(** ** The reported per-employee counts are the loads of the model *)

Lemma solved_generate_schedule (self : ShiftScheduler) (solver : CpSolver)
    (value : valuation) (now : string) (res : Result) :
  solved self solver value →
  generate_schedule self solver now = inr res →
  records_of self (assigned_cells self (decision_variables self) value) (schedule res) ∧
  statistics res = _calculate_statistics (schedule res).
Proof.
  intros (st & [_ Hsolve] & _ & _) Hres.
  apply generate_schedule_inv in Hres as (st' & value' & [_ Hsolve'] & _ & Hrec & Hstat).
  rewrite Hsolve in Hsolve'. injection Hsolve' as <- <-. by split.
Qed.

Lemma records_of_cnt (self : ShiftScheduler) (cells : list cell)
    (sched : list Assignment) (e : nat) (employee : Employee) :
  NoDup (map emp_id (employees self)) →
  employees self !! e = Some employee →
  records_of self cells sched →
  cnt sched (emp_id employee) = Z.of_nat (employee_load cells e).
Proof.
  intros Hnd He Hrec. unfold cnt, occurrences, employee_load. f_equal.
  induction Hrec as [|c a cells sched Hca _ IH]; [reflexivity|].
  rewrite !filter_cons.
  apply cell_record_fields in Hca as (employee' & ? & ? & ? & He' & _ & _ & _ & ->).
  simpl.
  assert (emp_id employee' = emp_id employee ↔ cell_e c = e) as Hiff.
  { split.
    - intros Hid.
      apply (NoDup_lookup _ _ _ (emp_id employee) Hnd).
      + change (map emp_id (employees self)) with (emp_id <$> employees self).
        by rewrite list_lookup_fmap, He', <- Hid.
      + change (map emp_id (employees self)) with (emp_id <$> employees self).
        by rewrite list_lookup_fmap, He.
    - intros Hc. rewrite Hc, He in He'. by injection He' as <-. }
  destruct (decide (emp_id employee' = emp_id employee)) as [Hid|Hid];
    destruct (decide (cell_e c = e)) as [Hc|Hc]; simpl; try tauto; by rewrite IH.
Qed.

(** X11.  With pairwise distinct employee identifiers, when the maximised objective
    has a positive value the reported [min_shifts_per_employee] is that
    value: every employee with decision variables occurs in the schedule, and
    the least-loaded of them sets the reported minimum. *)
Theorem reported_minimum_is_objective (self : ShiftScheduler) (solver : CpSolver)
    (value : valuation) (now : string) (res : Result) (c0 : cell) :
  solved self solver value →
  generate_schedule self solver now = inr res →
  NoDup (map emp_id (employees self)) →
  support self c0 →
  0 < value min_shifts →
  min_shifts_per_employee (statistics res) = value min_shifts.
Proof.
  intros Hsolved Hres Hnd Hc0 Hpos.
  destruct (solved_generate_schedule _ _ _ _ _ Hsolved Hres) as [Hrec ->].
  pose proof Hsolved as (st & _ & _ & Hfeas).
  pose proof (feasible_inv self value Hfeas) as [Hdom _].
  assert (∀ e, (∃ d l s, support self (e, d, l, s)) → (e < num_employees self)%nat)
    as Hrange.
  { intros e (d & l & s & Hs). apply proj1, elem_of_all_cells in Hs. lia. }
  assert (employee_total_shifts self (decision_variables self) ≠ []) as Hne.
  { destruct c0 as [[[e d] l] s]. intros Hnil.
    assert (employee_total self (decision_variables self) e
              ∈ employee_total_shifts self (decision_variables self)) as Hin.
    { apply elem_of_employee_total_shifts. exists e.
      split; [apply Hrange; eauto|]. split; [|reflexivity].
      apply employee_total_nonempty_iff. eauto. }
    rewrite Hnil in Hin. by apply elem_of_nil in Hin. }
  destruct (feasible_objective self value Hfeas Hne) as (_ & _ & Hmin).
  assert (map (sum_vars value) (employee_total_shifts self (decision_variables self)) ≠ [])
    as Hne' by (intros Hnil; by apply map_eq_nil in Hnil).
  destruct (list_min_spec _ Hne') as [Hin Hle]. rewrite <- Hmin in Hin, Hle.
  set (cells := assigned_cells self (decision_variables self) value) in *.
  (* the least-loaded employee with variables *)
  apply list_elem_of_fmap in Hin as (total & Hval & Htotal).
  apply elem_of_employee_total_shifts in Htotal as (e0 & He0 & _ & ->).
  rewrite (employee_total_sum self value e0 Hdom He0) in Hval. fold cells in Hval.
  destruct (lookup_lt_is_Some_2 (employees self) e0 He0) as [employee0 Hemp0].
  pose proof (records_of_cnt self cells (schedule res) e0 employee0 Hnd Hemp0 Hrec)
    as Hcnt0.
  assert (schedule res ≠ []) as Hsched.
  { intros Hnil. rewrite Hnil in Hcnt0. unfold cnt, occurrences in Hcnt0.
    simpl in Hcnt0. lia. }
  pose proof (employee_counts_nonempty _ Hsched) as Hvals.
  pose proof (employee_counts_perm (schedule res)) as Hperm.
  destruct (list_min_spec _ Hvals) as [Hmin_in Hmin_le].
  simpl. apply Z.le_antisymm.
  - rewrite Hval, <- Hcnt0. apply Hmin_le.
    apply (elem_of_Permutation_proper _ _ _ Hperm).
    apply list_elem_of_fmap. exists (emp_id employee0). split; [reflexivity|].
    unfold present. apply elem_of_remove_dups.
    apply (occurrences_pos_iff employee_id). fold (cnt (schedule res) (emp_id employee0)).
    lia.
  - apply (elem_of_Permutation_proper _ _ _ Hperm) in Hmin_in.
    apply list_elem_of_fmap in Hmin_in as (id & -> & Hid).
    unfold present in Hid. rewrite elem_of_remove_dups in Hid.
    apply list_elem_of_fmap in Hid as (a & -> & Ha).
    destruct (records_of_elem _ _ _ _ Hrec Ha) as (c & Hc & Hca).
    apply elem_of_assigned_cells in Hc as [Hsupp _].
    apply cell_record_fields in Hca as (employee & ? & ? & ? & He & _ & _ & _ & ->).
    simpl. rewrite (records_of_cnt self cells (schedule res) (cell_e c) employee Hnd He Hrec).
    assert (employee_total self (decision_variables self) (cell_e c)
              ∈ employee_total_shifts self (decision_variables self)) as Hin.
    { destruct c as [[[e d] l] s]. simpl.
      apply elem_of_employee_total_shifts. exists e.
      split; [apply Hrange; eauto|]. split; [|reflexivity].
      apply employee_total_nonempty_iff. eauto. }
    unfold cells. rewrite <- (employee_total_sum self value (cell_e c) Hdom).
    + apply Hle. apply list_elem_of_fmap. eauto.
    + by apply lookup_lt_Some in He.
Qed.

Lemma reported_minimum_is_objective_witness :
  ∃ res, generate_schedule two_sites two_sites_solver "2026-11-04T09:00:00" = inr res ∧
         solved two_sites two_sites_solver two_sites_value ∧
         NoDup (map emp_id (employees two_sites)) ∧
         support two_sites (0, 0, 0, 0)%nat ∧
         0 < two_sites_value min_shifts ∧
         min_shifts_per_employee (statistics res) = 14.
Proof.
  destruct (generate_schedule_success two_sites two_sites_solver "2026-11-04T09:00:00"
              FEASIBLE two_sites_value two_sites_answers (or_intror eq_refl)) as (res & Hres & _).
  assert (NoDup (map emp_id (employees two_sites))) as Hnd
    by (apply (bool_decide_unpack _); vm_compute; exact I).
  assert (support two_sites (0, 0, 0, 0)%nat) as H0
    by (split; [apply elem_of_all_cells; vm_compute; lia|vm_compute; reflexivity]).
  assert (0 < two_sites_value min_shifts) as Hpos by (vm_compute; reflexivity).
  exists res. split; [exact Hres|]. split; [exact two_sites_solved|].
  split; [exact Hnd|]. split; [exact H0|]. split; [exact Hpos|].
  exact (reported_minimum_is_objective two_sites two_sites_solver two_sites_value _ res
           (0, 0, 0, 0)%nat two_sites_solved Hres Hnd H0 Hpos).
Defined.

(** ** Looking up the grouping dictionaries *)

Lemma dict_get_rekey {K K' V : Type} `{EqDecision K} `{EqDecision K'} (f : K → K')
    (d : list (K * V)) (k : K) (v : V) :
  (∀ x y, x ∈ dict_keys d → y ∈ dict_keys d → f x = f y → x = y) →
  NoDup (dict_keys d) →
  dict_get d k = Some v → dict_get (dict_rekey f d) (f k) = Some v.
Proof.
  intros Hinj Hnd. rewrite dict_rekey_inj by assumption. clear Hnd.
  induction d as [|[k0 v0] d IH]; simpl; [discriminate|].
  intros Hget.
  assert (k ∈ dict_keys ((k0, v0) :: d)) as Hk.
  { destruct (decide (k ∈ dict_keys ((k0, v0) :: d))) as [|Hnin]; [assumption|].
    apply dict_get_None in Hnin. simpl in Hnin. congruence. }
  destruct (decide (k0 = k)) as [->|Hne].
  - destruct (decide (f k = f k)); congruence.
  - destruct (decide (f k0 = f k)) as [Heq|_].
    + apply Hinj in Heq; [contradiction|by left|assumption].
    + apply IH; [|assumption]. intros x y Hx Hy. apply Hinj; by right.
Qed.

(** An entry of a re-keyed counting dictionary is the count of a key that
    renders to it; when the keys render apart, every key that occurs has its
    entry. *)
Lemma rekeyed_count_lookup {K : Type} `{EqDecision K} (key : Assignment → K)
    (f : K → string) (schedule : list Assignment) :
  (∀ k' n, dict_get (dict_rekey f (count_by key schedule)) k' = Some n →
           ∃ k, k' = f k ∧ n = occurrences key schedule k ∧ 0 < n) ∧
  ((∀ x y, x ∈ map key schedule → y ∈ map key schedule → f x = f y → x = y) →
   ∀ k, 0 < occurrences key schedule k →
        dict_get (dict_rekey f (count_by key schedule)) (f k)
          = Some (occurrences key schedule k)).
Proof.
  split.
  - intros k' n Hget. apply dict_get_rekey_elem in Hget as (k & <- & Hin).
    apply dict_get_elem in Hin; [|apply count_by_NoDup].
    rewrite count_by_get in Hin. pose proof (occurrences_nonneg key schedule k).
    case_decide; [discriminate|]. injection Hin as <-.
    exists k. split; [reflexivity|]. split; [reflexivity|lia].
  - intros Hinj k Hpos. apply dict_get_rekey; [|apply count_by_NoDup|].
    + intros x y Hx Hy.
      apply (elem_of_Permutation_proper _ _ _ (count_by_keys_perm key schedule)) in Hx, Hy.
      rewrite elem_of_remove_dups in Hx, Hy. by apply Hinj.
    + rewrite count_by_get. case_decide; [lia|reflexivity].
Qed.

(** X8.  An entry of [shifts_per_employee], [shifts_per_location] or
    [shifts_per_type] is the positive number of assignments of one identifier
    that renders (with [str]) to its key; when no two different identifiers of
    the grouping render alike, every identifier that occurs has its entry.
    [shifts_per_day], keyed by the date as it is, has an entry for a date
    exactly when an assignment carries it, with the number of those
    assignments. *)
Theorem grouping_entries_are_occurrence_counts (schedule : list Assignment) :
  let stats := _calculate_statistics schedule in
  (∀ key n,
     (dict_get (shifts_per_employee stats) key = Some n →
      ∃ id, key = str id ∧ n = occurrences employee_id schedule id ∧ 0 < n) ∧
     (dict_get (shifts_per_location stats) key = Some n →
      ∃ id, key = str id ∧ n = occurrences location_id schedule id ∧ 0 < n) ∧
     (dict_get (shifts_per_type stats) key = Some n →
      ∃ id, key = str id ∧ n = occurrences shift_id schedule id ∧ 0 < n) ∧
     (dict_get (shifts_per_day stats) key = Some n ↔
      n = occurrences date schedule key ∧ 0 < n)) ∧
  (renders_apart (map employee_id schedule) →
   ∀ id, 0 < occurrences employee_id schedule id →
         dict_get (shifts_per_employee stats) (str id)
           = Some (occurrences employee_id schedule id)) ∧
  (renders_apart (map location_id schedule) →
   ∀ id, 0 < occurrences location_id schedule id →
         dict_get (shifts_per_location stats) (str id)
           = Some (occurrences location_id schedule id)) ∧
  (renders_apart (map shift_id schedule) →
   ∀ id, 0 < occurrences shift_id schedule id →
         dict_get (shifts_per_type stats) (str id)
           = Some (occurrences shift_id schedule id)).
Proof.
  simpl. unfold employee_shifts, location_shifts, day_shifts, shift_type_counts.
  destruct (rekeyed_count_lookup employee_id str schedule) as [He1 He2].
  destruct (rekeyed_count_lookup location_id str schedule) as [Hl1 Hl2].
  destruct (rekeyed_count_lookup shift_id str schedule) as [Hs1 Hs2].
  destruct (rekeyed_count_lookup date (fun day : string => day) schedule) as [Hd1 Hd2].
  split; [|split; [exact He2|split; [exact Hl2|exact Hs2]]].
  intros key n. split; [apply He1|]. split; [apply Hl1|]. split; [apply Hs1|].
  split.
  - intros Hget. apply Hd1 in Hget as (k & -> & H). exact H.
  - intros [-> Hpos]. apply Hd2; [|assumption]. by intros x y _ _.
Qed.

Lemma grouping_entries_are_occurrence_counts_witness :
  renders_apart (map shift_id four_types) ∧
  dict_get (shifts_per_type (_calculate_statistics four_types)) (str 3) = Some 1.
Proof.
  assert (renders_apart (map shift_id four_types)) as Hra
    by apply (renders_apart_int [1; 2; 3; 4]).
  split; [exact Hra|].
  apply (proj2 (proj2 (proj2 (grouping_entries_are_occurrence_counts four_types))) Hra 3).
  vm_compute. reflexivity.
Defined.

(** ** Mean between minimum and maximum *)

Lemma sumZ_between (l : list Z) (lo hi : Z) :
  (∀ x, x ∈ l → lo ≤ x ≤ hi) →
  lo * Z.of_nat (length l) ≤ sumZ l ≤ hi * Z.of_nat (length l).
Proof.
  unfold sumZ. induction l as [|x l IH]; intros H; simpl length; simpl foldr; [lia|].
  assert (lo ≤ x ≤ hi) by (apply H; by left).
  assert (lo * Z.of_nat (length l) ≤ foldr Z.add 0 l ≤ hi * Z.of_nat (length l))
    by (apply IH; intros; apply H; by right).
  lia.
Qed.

* _Exercise_: Each line in the listing that contains "Result" should be returned.

* _Solution below_:
    (value : valuation) (now : string) (res : Result) :
    (value : valuation) (now : string) (res : Result) (c0 : cell) :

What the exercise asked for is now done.